People often consider mentorships to be something built outside of a company, whether you hit it off with someone at a networking event or run into a social media friend in a coffee shop. I’m here to explain how (and why) mentorship within a company can be an extremely valuable relationship that carries on well beyond company walls.
As a leader in your business, you hold the unique role of being an influencer within your organization. When your employees have questions, they look to you for answers. When they make mistakes, they look to you for feedback. However, these discussions are often done strictly regarding company matters, like a deadline concern or a question about an assignment. You have the power to transform these relationships into mentorships by positioning yourself as someone who provides guidance in all situations.
Here are some ways you can carve out your role as a mentor within your business.
The key to becoming a mentor in your company is the openness in which you handle situations that arise with your employees. Rather than discipline a team member for a mistake, turn it into a learning lesson and discuss how the issue can be prevented in the future. Communicate often and ensure that your employees trust that you have their back. Don’t be afraid to be transparent about your own mistakes; you’re human too, and your humility will build trust with your staff.

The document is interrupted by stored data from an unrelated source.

(* ===== verification/Memory.v ===== *)
(** * Little-endian storage

    The simulator's data memory and the byte arrays the image tools fill are
    both written and read byte by byte, least significant byte first.  The class
    [ByteStore] states what such a byte store promises; the multi-byte accesses
    are proved once, against the class, and the data memory of [ISS] and Python's
    [bytearray] are its instances. *)

From S2P Require Import Prelude Bits Float32 Machine Mmu Exec.
Open Scope Z_scope.

(** ** The interface *)

(** [bs_cell m a] is the storage cell behind address [a], if there is one: two
    addresses with the same cell alias each other. *)
Class ByteStore (M : Type) := {
  bs_get : M -> Z -> Z;
  bs_put : Z -> Z -> M -> M;
  bs_cell : M -> Z -> option Z;
  bs_ok : M -> Prop;
  bs_put_ok : forall m a v, bs_ok m -> bs_ok (bs_put a v m);
  bs_put_cell : forall m a v b, bs_ok m -> bs_cell (bs_put a v m) b = bs_cell m b;
  bs_get_put_eq : forall m a v,
    bs_ok m -> is_Some (bs_cell m a) -> bs_get (bs_put a v m) a = v mod 2 ^ 8;
  bs_get_put_ne : forall m a v b,
    bs_ok m -> bs_cell m a <> bs_cell m b -> bs_get (bs_put a v m) b = bs_get m b
}.

(** Multi-byte accesses, the loops the code writes. *)
Definition get_le `{ByteStore M} (m : M) (addr : Z) (n : nat) : Z :=
  foldl (fun val i => val .| (bs_get m (addr + i) ≪ (8 * i))) 0 (seqZ 0 (Z.of_nat n)).
Definition put_le `{ByteStore M} (addr v : Z) (n : nat) (m : M) : M :=
  foldl (fun s i => bs_put (addr + i) (v ≫ (8 * i)) s) m (seqZ 0 (Z.of_nat n)).

Section Store.
  Context `{ByteStore M}.
  Implicit Types m : M.

(** The [n] addresses from [addr] have cells, all different. *)
Definition separate (m : M) (addr : Z) (n : nat) : Prop :=
  forall i j, 0 <= i < Z.of_nat n -> 0 <= j < Z.of_nat n ->
    is_Some (bs_cell m (addr + i)) /\
    (bs_cell m (addr + i) = bs_cell m (addr + j) -> i = j).

Lemma put_le_S addr v n m :
  put_le addr v (S n) m =
  bs_put (addr + Z.of_nat n) (v ≫ (8 * Z.of_nat n)) (put_le addr v n m).
Proof. unfold put_le. by rewrite seqZ_S, foldl_app. Qed.

Lemma get_le_S m addr n :
  get_le m addr (S n) = get_le m addr n .| (bs_get m (addr + Z.of_nat n) ≪ (8 * Z.of_nat n)).
Proof. unfold get_le. by rewrite seqZ_S, foldl_app. Qed.

Lemma put_le_shape addr v n m :
  bs_ok m ->
  bs_ok (put_le addr v n m) /\ forall b, bs_cell (put_le addr v n m) b = bs_cell m b.
Proof.
  intros Hok. induction n as [|n [IH1 IH2]]; [done|]. rewrite put_le_S.
  split; [by apply bs_put_ok|]. intros b. by rewrite bs_put_cell.
Qed.

(** Bytes outside the written cells keep their value. *)
Lemma put_le_frame addr v n m b :
  bs_ok m ->
  (forall i, 0 <= i < Z.of_nat n -> bs_cell m (addr + i) <> bs_cell m b) ->
  bs_get (put_le addr v n m) b = bs_get m b.
Proof.
  intros Hok. induction n as [|n IH]; intros Hne; [done|].
  destruct (put_le_shape addr v n m Hok) as [Hok' Hc].
  rewrite put_le_S, bs_get_put_ne; [apply IH| |]; [|done|].
  - intros i Hi. apply Hne. lia.
  - rewrite !Hc. apply Hne. lia.
Qed.

Lemma put_le_get addr v n m i :
  bs_ok m -> separate m addr n -> 0 <= i < Z.of_nat n ->
  bs_get (put_le addr v n m) (addr + i) = (v ≫ (8 * i)) mod 2 ^ 8.
Proof.
  intros Hok. induction n as [|n IH]; intros Hsep Hi; [lia|].
  destruct (put_le_shape addr v n m Hok) as [Hok' Hc]. rewrite put_le_S.
  destruct (Z.eq_dec i (Z.of_nat n)) as [->|].
  - apply bs_get_put_eq; [done|]. rewrite Hc. by apply (Hsep _ (Z.of_nat n)).
  - rewrite bs_get_put_ne; [apply IH| |]; [| lia | done |].
    + intros j k Hj Hk. apply Hsep; lia.
    + rewrite !Hc. intros E. apply (Hsep _ _) in E; lia.
Qed.

(** Bytes that are the digits of [v] in base 256 combine to [v]. *)
Lemma get_le_digits m addr n v :
  (forall i, 0 <= i < Z.of_nat n -> bs_get m (addr + i) = (v ≫ (8 * i)) mod 2 ^ 8) ->
  get_le m addr n = v mod 2 ^ (8 * Z.of_nat n).
Proof.
  induction n as [|n IH]; intros Hd; [by rewrite Z.mod_1_r|].
  rewrite get_le_S, IH by (intros; apply Hd; lia). rewrite Hd by lia.
  set (k := 8 * Z.of_nat n). pose proof (pow2_pos k ltac:(lia)).
  rewrite Z.shiftl_mul_pow2, Z.shiftr_div_pow2 by lia.
  rewrite (lor_low' k); [|lia| |by apply Z.mod_pos_bound].
  - replace (8 * Z.of_nat (S n)) with (k + 8) by lia.
    rewrite Z.pow_add_r by lia. rewrite Z.rem_mul_r by lia. lia.
  - apply Z.mod_mul. lia.
Qed.

Lemma get_put_le addr v n m :
  bs_ok m -> separate m addr n ->
  get_le (put_le addr v n m) addr n = v mod 2 ^ (8 * Z.of_nat n).
Proof. intros. apply get_le_digits. intros. by apply put_le_get. Qed.

End Store.

(** ** Instances *)

(** The simulator's memory: the cell is the masked address, MMIO has none. *)
Definition iss_cell (st : ISS) (a : Z) : option Z :=
  if MMIO_BASE <=? a then None else Some (a .& mem_mask st).

#[export, refine] Instance ISS_store : ByteStore ISS := {|
  bs_get := load_mem_byte;
  bs_put := store_mem_byte;
  bs_cell := iss_cell;
  bs_ok := wf
|}.
Proof.
  - intros. by apply wf_store_mem_byte.
  - intros m a v b _. unfold iss_cell, store_mem_byte. by destruct (_ <=? a).
  - intros m a v Hwf [c Hc]. unfold iss_cell in Hc.
    unfold load_mem_byte, store_mem_byte. destruct (_ <=? _); [done|].
    cbn [mem mem_mask with_mem]. rewrite zget_zset_eq by by apply mem_index_range.
    by apply (land_lit v 0xFF 8).
  - intros m a v b Hwf Hne. unfold iss_cell in Hne. unfold load_mem_byte, store_mem_byte.
    destruct (_ <=? a); [done|]. cbn [mem mem_mask with_mem]. destruct (_ <=? b); [done|].
    pose proof (mem_index_range m a Hwf). pose proof (mem_index_range m b Hwf).
    apply zget_zset_ne; [lia | lia | congruence].
Defined.

(** Python's [bytearray], indexed from zero; an assignment out of range raises in
    Python, so the tools check the range first and the store ignores it. *)
Definition array_in (l : list Z) (a : Z) : bool := (0 <=? a) && (a <? Z.of_nat (length l)).
Definition array_get (l : list Z) (a : Z) : Z := if array_in l a then zget l a else 0.
Definition array_put (a v : Z) (l : list Z) : list Z :=
  if array_in l a then zset l a (v .& 0xFF) else l.
Definition array_cell (l : list Z) (a : Z) : option Z :=
  if array_in l a then Some a else None.

Lemma array_in_put l a v b : array_in (array_put a v l) b = array_in l b.
Proof. unfold array_put. destruct (array_in l a); unfold array_in; by rewrite ?length_zset. Qed.

#[export, refine] Instance bytearray_store : ByteStore (list Z) := {|
  bs_get := array_get;
  bs_put := array_put;
  bs_cell := array_cell;
  bs_ok := fun _ => True
|}.
Proof.
  - done.
  - intros l a v b _. unfold array_cell. by rewrite array_in_put.
  - intros l a v _ [c Hc]. unfold array_get. rewrite array_in_put.
    unfold array_cell, array_put in *. destruct (array_in l a) eqn:E; [|done].
    unfold array_in in E. py_bool. rewrite zget_zset_eq by lia. by apply (land_lit v 0xFF 8).
  - intros l a v b _ Hne. unfold array_get. rewrite array_in_put.
    destruct (array_in l b) eqn:Eb; [|done]. unfold array_put.
    destruct (array_in l a) eqn:Ea; [|done]. unfold array_cell in Hne. rewrite Ea, Eb in Hne.
    unfold array_in in *. py_bool. apply zget_zset_ne; [lia | lia | congruence].
Defined.

(** ** The simulator's loads and stores *)

Lemma load_le_get st addr n : load_le st addr n = get_le st addr n.
Proof. done. Qed.

Lemma store_le_put st addr v n : store_le addr v n st = put_le addr v n st.
Proof. done. Qed.

Lemma load2_get st addr : load2 st addr = get_le st addr 2.
Proof. unfold load2, get_le. simpl. by rewrite !Z.add_0_r, !Z.shiftl_0_r. Qed.

Lemma load4_get st addr : load4 st addr = get_le st addr 4.
Proof. unfold load4, get_le. simpl. by rewrite !Z.add_0_r, !Z.shiftl_0_r. Qed.

(** With a power-of-two memory of at least [n] bytes, [n] consecutive RAM
    addresses are in different cells. *)
Lemma iss_separate st addr (n : nat) k :
  mem_mask st = 2 ^ k - 1 -> 0 <= k -> Z.of_nat n <= 2 ^ k -> addr + Z.of_nat n <= MMIO_BASE ->
  separate st addr n.
Proof.
  intros Hm Hk Hn Ha i j Hi Hj. cbn [bs_cell ISS_store]. unfold iss_cell.
  destruct (Z.leb_spec MMIO_BASE (addr + i)); [lia|].
  destruct (Z.leb_spec MMIO_BASE (addr + j)); [lia|].
  split; [by eexists|]. intros [= E]. rewrite Hm in E.
  assert (2 ^ k - 1 = Z.ones k) as Eo by (rewrite Z.ones_equiv; lia).
  rewrite Eo, !Z.land_ones in E by lia.
  pose proof (pow2_pos k Hk).
  pose proof (Z.div_mod (addr + i) (2 ^ k) ltac:(lia)) as Di.
  pose proof (Z.div_mod (addr + j) (2 ^ k) ltac:(lia)) as Dj. rewrite E in Di.
  assert (i - j = 2 ^ k * ((addr + i) / 2 ^ k - (addr + j) / 2 ^ k)) as D by lia.
  set (q := (addr + i) / 2 ^ k - (addr + j) / 2 ^ k) in *.
  destruct (Z.lt_trichotomy q 0) as [|[->|]]; nia.
Qed.

(** The byte width of a load or store. *)
Definition access_width (f3 : Z) : Z := 2 ^ (f3 .& 3).

Lemma sign_fill_8 v :
  0 <= v < 2 ^ 8 -> s32 (v .| (if truthy (v .& 0x80) then 0xFFFFFF00 else 0)) = signed v 8.
Proof.
  intros. change 0x80 with (1 ≪ (8 - 1)). rewrite <- (Z.mod_small v (2 ^ 8)) at 2 by done.
  rewrite sign_bit, signed_unfold, Z.mod_small by done. rewrite s32_signed.
  destruct (Z.ltb_spec v (2 ^ (8 - 1))); simpl negb; cbv iota.
  - rewrite Z.lor_0_r. apply signed_id; lia.
  - rewrite (lor_low' 8) by (done || lia). apply signed_unique; try lia.
    rewrite <- (Z.mod_add (v - 2 ^ 8) 1) by lia. f_equal. lia.
Qed.

Lemma sign_fill_16 v :
  0 <= v < 2 ^ 16 -> s32 (v .| (if truthy (v .& 0x8000) then 0xFFFF0000 else 0)) = signed v 16.
Proof.
  intros. change 0x8000 with (1 ≪ (16 - 1)). rewrite <- (Z.mod_small v (2 ^ 16)) at 2 by done.
  rewrite sign_bit, signed_unfold, Z.mod_small by done. rewrite s32_signed.
  destruct (Z.ltb_spec v (2 ^ (16 - 1))); simpl negb; cbv iota.
  - rewrite Z.lor_0_r. apply signed_id; lia.
  - rewrite (lor_low' 16) by (done || lia). apply signed_unique; try lia.
    rewrite <- (Z.mod_add (v - 2 ^ 16) 1) by lia. f_equal. lia.
Qed.

(** Each store width is a [put_le], each load width a [get_le] with its extension. *)
Lemma store_value_put f3 addr B st st' :
  store_value f3 addr B st = Ok st' ->
  (f3 = 0 /\ st' = put_le addr B 1 st) \/ (f3 = 1 /\ st' = put_le addr B 2 st) \/
  (f3 = 2 /\ st' = put_le addr B 4 st) \/ (f3 = 3 /\ st' = put_le addr B 8 st).
Proof.
  unfold store_value. intros E.
  repeat match type of E with (if ?f =? ?n then _ else _) = _ =>
    destruct (Z.eqb_spec f n) as [->|] end; try done; apply Ok_inj in E; subst st';
    [left | right; left | do 2 right; left | do 3 right]; (split; [done|]);
    first [ reflexivity
          | unfold put_le; simpl; by rewrite ?Z.add_0_r, ?Z.shiftr_0_r ].
Qed.

Lemma load_value_get st addr :
  wf st ->
  load_value st 0 addr = Ok (signed (get_le st addr 1) 8) /\
  load_value st 1 addr = Ok (signed (get_le st addr 2) 16) /\
  load_value st 2 addr = Ok (signed (get_le st addr 4) 32) /\
  load_value st 3 addr = Ok (get_le st addr 8) /\
  load_value st 4 addr = Ok (get_le st addr 1) /\
  load_value st 5 addr = Ok (get_le st addr 2) /\
  load_value st 6 addr = Ok (get_le st addr 4).
Proof.
  intros Hwf.
  assert (get_le st addr 1 = load_mem_byte st addr) as E1
    by (unfold get_le; simpl; by rewrite Z.add_0_r, Z.shiftl_0_r).
  pose proof (load_mem_byte_range st addr Hwf) as H1.
  pose proof (load_mem_byte_range st (addr + 1) Hwf) as H2. unfold is_byte in *.
  assert (0 <= load2 st addr < 2 ^ 16).
  { unfold load2. fields_norm. lia. }
  unfold load_value. simpl (_ =? _). cbv iota zeta.
  rewrite sign_fill_8, sign_fill_16, s32_signed, E1, <- load2_get, <- load4_get by done.
  done.
Qed.

(** C5: a store followed by a load of the same width at the same RAM address
    returns the stored value, sign-extended for [lb]/[lh]/[lw], zero-extended
    for [lbu]/[lhu]/[lwu], whole for [ld]; and every byte in another memory
    cell keeps its value.  The memory size is a power of two of at least 8
    bytes, as the simulator's address mask requires. *)
Theorem store_load_roundtrip f3 addr B st st' k :
  wf st -> mem_mask st = 2 ^ k - 1 -> 3 <= k -> addr + 8 <= MMIO_BASE ->
  store_value f3 addr B st = Ok st' ->
  load_value st' f3 addr = Ok (if f3 =? 3 then B mod 2 ^ 64 else signed B (8 * access_width f3)) /\
  (f3 <> 3 -> load_value st' (f3 + 4) addr = Ok (B mod 2 ^ (8 * access_width f3))) /\
  (forall a, (forall i, 0 <= i < access_width f3 -> iss_cell st (addr + i) <> iss_cell st a) ->
     load_mem_byte st' a = load_mem_byte st a).
Proof.
  intros Hwf Hm Hk Ha Hs.
  assert (8 <= 2 ^ k) by (change 8 with (2 ^ 3); apply Z.pow_le_mono_r; lia).
  assert (Hsep : forall n : nat, (n <= 8)%nat -> separate st addr n)
    by (intros n Hn; apply (iss_separate _ _ _ k); lia).
  pose proof (Hwf : bs_ok st) as Hok. pose proof (store_value_put _ _ _ _ _ Hs) as D.
  destruct D as [[-> ->]|[[-> ->]|[[-> ->]|[-> ->]]]];
    match goal with |- context [put_le addr B ?n st] =>
      pose proof (get_put_le addr B n st Hok (Hsep n ltac:(lia))) as G;
      pose proof (put_le_frame addr B n st) as F;
      destruct (load_value_get (put_le addr B n st) addr (proj1 (put_le_shape addr B n st Hok)))
        as (L0 & L1 & L2 & L3 & L4 & L5 & L6) end;
    (split; [|split; [|intros a Hne; apply F; [exact Hok | exact Hne]]]).
  - rewrite L0, G. f_equal. by apply signed_of_mod.
  - intros _. etransitivity; [exact L4|]. by rewrite G.
  - rewrite L1, G. f_equal. by apply signed_of_mod.
  - intros _. etransitivity; [exact L5|]. by rewrite G.
  - rewrite L2, G. f_equal. by apply signed_of_mod.
  - intros _. etransitivity; [exact L6|]. by rewrite G.
  - by rewrite L3, G.
  - done.
Qed.

Example store_load_roundtrip_witness :
  exists st', store_value 1 100 0xFFFF8001 (init 128 32) = Ok st' /\
    load_value st' 1 100 = Ok (-32767) /\ load_value st' 5 100 = Ok 0x8001.
Proof.
  eexists. split; [reflexivity|].
  assert (wf (init 128 32)) as Hwf by (apply wf_init; [by left | done]).
  destruct (store_load_roundtrip 1 100 0xFFFF8001 (init 128 32) _ 7 Hwf eq_refl
    ltac:(lia) ltac:(done) eq_refl) as (H1 & H2 & _).
  split; [exact H1 | exact (H2 ltac:(lia))].
Defined.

At the end of the day, the buck stops with you. When things go wrong, avoid placing blame on your employees—that’s how you lose their trust and respect. Instead, ask them how you can be more of a resource in that situation. Look to yourself to see if you could have made a difference, whether it’s something you did or didn’t do.
Celebrate your team
High morale goes a long way in a work setting. It can increase productivity, while decreasing turnover rate. Happy employees aren’t looking for new jobs; they want to be their very best in your company. Don’t take this for granted. Find time to celebrate your employees’ wins and recognize their successes. Invest in your team by taking them out to lunch regularly or planning a retreat—the goal is to build a personal relationship that isn’t restricted to your office.
Act as a resource
As a mentor, you need to recognize that your team members are not just employees. They are career-seeking individuals who are likely several stages back from where you are. Whether they plan to stay with your company indefinitely or they have lofty dreams that will take them elsewhere, you need to be steadfast in your support for them. Listen to their questions and give them advice, even if it feels like you’re coaching them for their eventual next gig. It can certainly be uncomfortable to talk future goals with an employee, but rest assured that the relationship that you build will be stronger than if you simply maintained your role as a boss. Plus, there’s a chance they will leave sooner if they feel that they aren’t getting much beyond a paycheck.
There is a big difference between being a boss and being a mentor—whether you pursue mentorship is up to you. Know that, if you want to make a difference in your employees’ life, it’s the most meaningful way to do so.